## Dataset extract
Lemma lowest_found T a : words_ok (open_fds T) -> 0 <= a -> find_next_zero_bit (open_fds T) NR_OPEN a < NR_OPEN ->
  lowest T a (find_next_zero_bit (open_fds T) NR_OPEN a).
Proof. intros Hw Ha Hlt. destruct (find_next_zero_bit_correct (open_fds T) NR_OPEN a Hw Ha) as [H _]. destruct (H Hlt) as (? & ? & ?). by split. Qed.

Lemma get_unused_fd_spec s d t T : fs_inv s d -> table_of s p = Some (t, T) ->
  get_unused_fd p rlim s = Some (- EMFILE, s) /\ (forall i, 0 <= i < rlim -> bit (open_fds T) i = true) \/
  exists i, get_unused_fd p rlim s = Some (i, put_table s t (reserved i T)) /\ i < rlim /\ lowest T 0 i /\ fd T !! i = None.
Proof.
  intros H Ht. unfold get_unused_fd. rewrite Ht. cbn [mbind option_bind]. pose proof Ht as [_ HT]%table_of_spec.
  pose proof (proj1 (tb_words _ _ _ (fi_tables _ _ H) _ _ HT)) as Hw. unfold find_first_zero_bit.
  pose proof (find_next_zero_bit_correct (open_fds T) NR_OPEN 0 Hw ltac:(lia)) as Hz.
  pose proof (lowest_found T 0 Hw ltac:(lia)) as Hlow. cbv zeta in Hz. set (i := find_next_zero_bit (open_fds T) NR_OPEN 0) in *. clearbody i. destruct (rlim <=? i) eqn:E.
  - left. split; [done|]. intros k Hk. destruct Hz as [Hz1 Hz2]. destruct (decide (NR_OPEN <= i)) as [Hge|]; [apply Hz2; lia|].
    destruct Hz1 as (_ & _ & Hz1); [lia|]. apply Hz1. lia.
  - right. specialize (Hlow ltac:(lia)). exists i. cbn. destruct (fd T !! i) eqn:Hi.
    + destruct (tb_slot _ _ _ (fi_tables _ _ H) _ _ _ _ HT Hi) as [_ Hb]. destruct Hlow as (_ & Hb' & _). congruence.
    + split; [|split; [lia|done]]. by rewrite (upd_table_eq _ _ _ T).
Qed.

(** A reference that is taken and given up leaves the state as it was. *)
Lemma fget_fput s d f : fs_inv s d -> 0 < refs s d f -> fput (upd_file f (fun x => set_f_count (f_count x + 1) x) s) f = Some s.
Proof.
  intros H Hr. destruct (filps_get _ _ _ (fi_filps _ _ H) Hr) as (x & Hx & Hc). rewrite (upd_file_eq _ _ _ x Hx).
  unfold fput. cbn. rewrite lookup_insert_eq. cbn. replace (f_count x + 1 - 1 =? 0) with false by lia. f_equal.
  rewrite (upd_file_eq f _ _ (set_f_count (f_count x + 1) x)) by apply lookup_insert_eq. destruct s as [fp]. unfold set_filps. cbn in *. f_equal.
  rewrite insert_insert_eq. replace (f_count x + 1 - 1) with (f_count x) by lia. apply insert_id. rewrite Hx. by destruct x.
Qed.

Lemma dupfd_spec s d t T i arg : fs_inv s d -> table_of s p = Some (t, T) ->
  if NR_OPEN <=? u32 arg then dupfd p rlim s i arg = Some (- EINVAL, s)
  else match fd T !! u32 i with
  | None => dupfd p rlim s i arg = Some (- EBADF, s)
  | Some f =>
    dupfd p rlim s i arg = Some (- EMFILE, s) /\ (forall k, u32 arg <= k < rlim -> bit (open_fds T) k = true) \/
    exists j s', dupfd p rlim s i arg = Some (j, s') /\ j < rlim /\ lowest T (u32 arg) j /\
      fs_inv s' d /\ fframe (put_table s t (installed j f T)) s' /\ released s' = released s
  end.
Proof.
  intros H Ht. unfold dupfd. destruct (NR_OPEN <=? u32 arg) eqn:Ea; [done|]. unfold fget. rewrite (fcheck_eq s d t T) by done. cbn [mbind option_bind].
  destruct (fd T !! u32 i) as [f|] eqn:Hi; [|done]. pose proof Ht as [Hp HT]%table_of_spec.
  assert (0 < refs s d f) as Hr by by eapply slot_refs. cbn [mbind option_bind].
  set (s1 := upd_file f _ s). assert (table_of s1 p = Some (t, T)) as Ht1 by done. rewrite Ht1. cbn [mbind option_bind].
  pose proof (proj1 (tb_words _ _ _ (fi_tables _ _ H) _ _ HT)) as Hw. pose proof (u32_range arg) as Hra.
  pose proof (find_next_zero_bit_correct (open_fds T) NR_OPEN (u32 arg) Hw ltac:(lia)) as Hz.
  pose proof (lowest_found T (u32 arg) Hw ltac:(lia)) as Hlow. cbv zeta in Hz. rewrite (u32_id rlim) by (unfold NR_OPEN in *; lia).
  set (j := find_next_zero_bit (open_fds T) NR_OPEN (u32 arg)) in *. clearbody j. destruct (rlim <=? j) eqn:E.
  - left. subst s1. rewrite (fget_fput s d) by done. split; [done|]. intros k Hk. destruct Hz as [Hz1 Hz2].
    destruct (decide (NR_OPEN <= j)) as [Hge|]; [apply Hz2; lia|]. destruct Hz1 as (_ & _ & Hz1); [lia|]. apply Hz1. lia.
  - right. specialize (Hlow ltac:(lia)). rewrite (upd_table_eq _ _ s1 T) by done. rewrite upd_put_table.
    unfold fd_install. rewrite (table_of_put s1 p t T) by done. cbn [mbind option_bind]. replace (j <? NR_OPEN) with true by lia. rewrite upd_put_table. cbn.
    eexists _, _. split; [done|]. split; [lia|]. split; [done|]. destruct Hlow as (? & Hb & _).
    split; [|done]. eapply (installed_inv s1 d t T j f); [by apply fget_inv|done| |lia|].
    + destruct (fd T !! j) eqn:Hj; [|done]. destruct (tb_slot _ _ _ (fi_tables _ _ H) _ _ _ _ HT Hj). congruence.
    + change (unreserved s t j). by eapply free_unreserved.
Qed.
End Calls.
End Dying.
(** The commands keep the invariant, with the reference of the call still to be given up. *)
Lemma fcntl_step s d t T f x i cmd arg ap lock sock (step : option (Z * fstate)) :
  fs_inv dying s (f :: d) -> table_of s p = Some (t, T) -> filps s !! f = Some x ->
  step = (if cmd =? F_DUPFD then dupfd p rlim s i arg
       else if cmd =? F_GETFD then Some (Z.b2z (FD_ISSET (u32 i) (close_on_exec T)), s)
       else if cmd =? F_SETFD then
         Some (0, upd_table t (set_cloexec ((if Z.odd arg then FD_SET else FD_CLR) (u32 i) (close_on_exec T))) s)
       else if cmd =? F_GETFL then Some (f_flags x, s)
       else if cmd =? F_SETFL then Some (setfl s f x arg ap)
       else if (F_GETLK <=? cmd) && (cmd <=? F_SETLKW) then Some (lock, s)
       else if cmd =? F_GETOWN then Some (f_owner x, s)
       else if cmd =? F_SETOWN then Some (default 0 sock, upd_file f (fun x => File (f_count x) (f_flags x) (s32 arg) (f_signum x)) s)
       else if cmd =? F_GETSIG then Some (f_signum x, s)
       else if cmd =? F_SETSIG then
         if (u32 arg <=? 0) || (_NSIG <? u32 arg) then Some (- EINVAL, s)
         else Some (0, upd_file f (fun x => File (f_count x) (f_flags x) (f_owner x) (s32 arg)) s)
       else Some (default (- EINVAL) sock, s)) ->
  exists err s', step = Some (err, s') /\ fs_inv dying s' (f :: d).
Proof.
  intros H Ht Hx ->. pose proof Ht as [Hp HT]%table_of_spec. destruct (tb_words _ _ _ _ (fi_tables _ _ _ H) t T HT) as [Hw1 Hw2].
  destruct (cmd =? F_DUPFD).
  { pose proof (dupfd_spec dying p rlim limit_ok s (f :: d) t T i arg H Ht) as Hd. destruct (NR_OPEN <=? u32 arg); [by eexists _, _|].
    destruct (fd T !! u32 i); [|by eexists _, _]. destruct Hd as [[-> _]|(j & s' & -> & _ & _ & Hi & _)]; by eexists _, _. }
  destruct (cmd =? F_GETFD); [by eexists _, _|]. destruct (cmd =? F_SETFD).
  { rewrite (upd_table_eq _ _ _ T) by done. eexists _, _. split; [done|]. apply cloexec_inv; [done|done|]. destruct (Z.odd arg); auto using words_set, words_clr. }
  destruct (cmd =? F_GETFL); [by eexists _, _|]. destruct (cmd =? F_SETFL).
  { unfold setfl. destruct (_ && ap); eexists _, _; (split; [done|]); [done|]. by apply field_inv. }
  destruct ((F_GETLK <=? cmd) && (cmd <=? F_SETLKW)); [by eexists _, _|]. destruct (cmd =? F_GETOWN); [by eexists _, _|]. destruct (cmd =? F_SETOWN); [eexists _, _; split; [done|]; by apply field_inv|].
  destruct (cmd =? F_GETSIG); [by eexists _, _|]. destruct (cmd =? F_SETSIG); [|by eexists _, _].
  destruct (_ || _); eexists _, _; (split; [done|]); [done|]. by apply field_inv.
Qed.

Lemma sys_fcntl_inv s d t T i cmd arg ap lock sock : fs_inv dying s d -> table_of s p = Some (t, T) ->
  exists err s', sys_fcntl p rlim s i cmd arg ap lock sock = Some (err, s') /\ fs_inv dying s' d.
Proof.
  intros H Ht. unfold sys_fcntl. pose proof (fget_spec s d t T i H Ht) as Hg. destruct (fd T !! u32 i) as [f|]; [|rewrite Hg; by eexists _, _].
  destruct Hg as (s1 & -> & H1 & Hfr & _). cbn [mbind option_bind]. pose proof Ht as [Hp HT]%table_of_spec.
  assert (table_of s1 p = Some (t, T)) as Ht1 by (apply table_of_spec; destruct Hfr; split; congruence). rewrite Ht1. cbn [mbind option_bind].
  destruct (filps_get s1 _ f (fi_filps _ _ _ H1)) as (x & Hx & _). { rewrite refs_cons, same_refl. pose proof (refs_nonneg s1 d f). lia. }
  rewrite Hx. cbn [mbind option_bind].
  destruct (fcntl_step s1 d t T f x i cmd arg ap lock sock _ H1 Ht1 Hx eq_refl) as (err & s2 & -> & H2). cbn [mbind option_bind].
  destruct (fput_inv dying s2 d f H2) as (s3 & -> & H3 & _). by eexists _, _.
Qed.

Lemma held_inv s d f : fs_inv dying s (f :: d) -> fs_inv dying (set_held s (f :: held s)) d.
Proof. intros [Hf Ht]. split; [|done]. eapply filps_ok_ext; [|destruct Hf; by constructor]. intros g. unfold refs. cbn. lia. Qed.

Lemma hold_inv s d t T i : fs_inv dying s d -> table_of s p = Some (t, T) ->
  exists r s', hold p s i = Some (r, s') /\ fs_inv dying s' d.
Proof.
  intros H Ht. unfold hold. pose proof (fget_spec s d t T i H Ht) as Hg. destruct (fd T !! u32 i) as [f|]; [|rewrite Hg; by eexists _, _].
  destruct Hg as (s1 & -> & H1 & _). eexists _, _. split; [done|]. by apply held_inv.
Qed.

Lemma occ_delete l i f g : l !! i = Some f -> occ g (delete i l) = occ g l - same g f.
Proof.
  revert i. induction l as [|h l IH]; intros [|i] Hi; cbn in Hi; try done; [injection Hi as ->; cbn; lia|].
  change (delete (S i) (h :: l)) with (h :: delete i l). cbn [occ]. rewrite (IH i Hi). lia.
Qed.

Lemma unhold_inv s d f : fs_inv dying s d -> f ∈ held s -> exists s', unhold s f = Some s' /\ fs_inv dying s' d /\ gave s d s' d.
Proof.
  intros H Hin. unfold unhold. destruct (list_find (eq f) (held s)) as [[i g]|] eqn:E.
  - apply list_find_Some in E as (Hi & <- & _). set (s1 := set_held s (delete i (held s))).
    assert (forall g, refs s1 (f :: d) g = refs s d g) as Hr by (intros g; unfold refs; cbn; rewrite (occ_delete _ _ f) by done; lia).
    destruct (fput_inv dying s1 d f) as (s' & -> & Hi' & Hfr & Hrel).
    { split; [|apply H]. eapply filps_ok_ext; [exact Hr|]. destruct (fi_filps _ _ _ H). by constructor. }
    exists s'. split; [done|]. split; [done|]. eapply gave_trans; [by apply gave_same|]. by eapply gave_one.
  - apply list_find_None in E. rewrite Forall_forall in E. by destruct (E f Hin).
Qed.

End Inv.

(** ** [fork] *)

Lemma fdset_words_spec n i w m : m <= i ->
  m <= fdset_words n i w m <= i + Z.of_nat n /\ forall j, i <= j < i + Z.of_nat n -> w j <> 0 -> j < fdset_words n i w m.
Proof.
  revert i m. induction n as [|n IH]; intros i m Hm; [split; cbn; lia|]. cbn [fdset_words].
  destruct (w i =? 0) eqn:E.
  - destruct (IH (i + 1) m) as [Hr Hj]; [lia|]. split; [lia|]. intros j Hij Hw. apply Hj; [|done]. destruct (decide (j = i)) as [->|]; lia.
  - destruct (IH (i + 1) (i + 1)) as [Hr Hj]; [lia|]. split; [lia|]. intros j Hij Hw. destruct (decide (j = i)) as [->|]; [lia|]. apply Hj; [lia|done].
Qed.

(** Every marked descriptor is among those that are copied. *)
Lemma copy_fdset_covers w i : 0 <= i < NR_OPEN -> bit w i = true -> i < copy_fdset w.
Proof.
  intros Hi Hb. unfold copy_fdset, FDSET_LONGS. destruct (fdset_words_spec 32 0 w 0 ltac:(lia)) as [_ Hj].
  specialize (Hj (Z.shiftr i 5)). unfold NR_OPEN in Hi.
  rewrite Z.shiftr_div_pow2 in Hj by lia. change (2 ^ 5) with 32 in Hj.
  assert (w (i / 32) <> 0) as Hw. { intros Hw. unfold bit in Hb. rewrite Z.shiftr_div_pow2 in Hb by lia. change (2 ^ 5) with 32 in Hb. by rewrite Hw, Z.testbit_0_l in Hb. }
  assert (0 <= i / 32 < 0 + Z.of_nat 32) as Hd by (change (Z.of_nat 32) with 32; split; [apply Z.div_pos; lia|apply Z.div_lt_upper_bound; lia]).
  specialize (Hj Hd Hw). pose proof (Z.div_mod i 32 ltac:(lia)). pose proof (Z.mod_pos_bound i 32 ltac:(lia)). lia.
Qed.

## Prompt
Take the line above containing "unfold fd_install. rewrite", the line containing "step = (if cmd", and all lines in between, and copy them exactly without anything else.

## Response
    unfold fd_install. rewrite (table_of_put s1 p t T) by done. cbn [mbind option_bind]. replace (j <? NR_OPEN) with true by lia. rewrite upd_put_table. cbn.
    eexists _, _. split; [done|]. split; [lia|]. split; [done|]. destruct Hlow as (? & Hb & _).
    split; [|done]. eapply (installed_inv s1 d t T j f); [by apply fget_inv|done| |lia|].
    + destruct (fd T !! j) eqn:Hj; [|done]. destruct (tb_slot _ _ _ (fi_tables _ _ H) _ _ _ _ HT Hj). congruence.
    + change (unreserved s t j). by eapply free_unreserved.
Qed.
End Calls.
End Dying.
(** The commands keep the invariant, with the reference of the call still to be given up. *)
Lemma fcntl_step s d t T f x i cmd arg ap lock sock (step : option (Z * fstate)) :
  fs_inv dying s (f :: d) -> table_of s p = Some (t, T) -> filps s !! f = Some x ->
  step = (if cmd =? F_DUPFD then dupfd p rlim s i arg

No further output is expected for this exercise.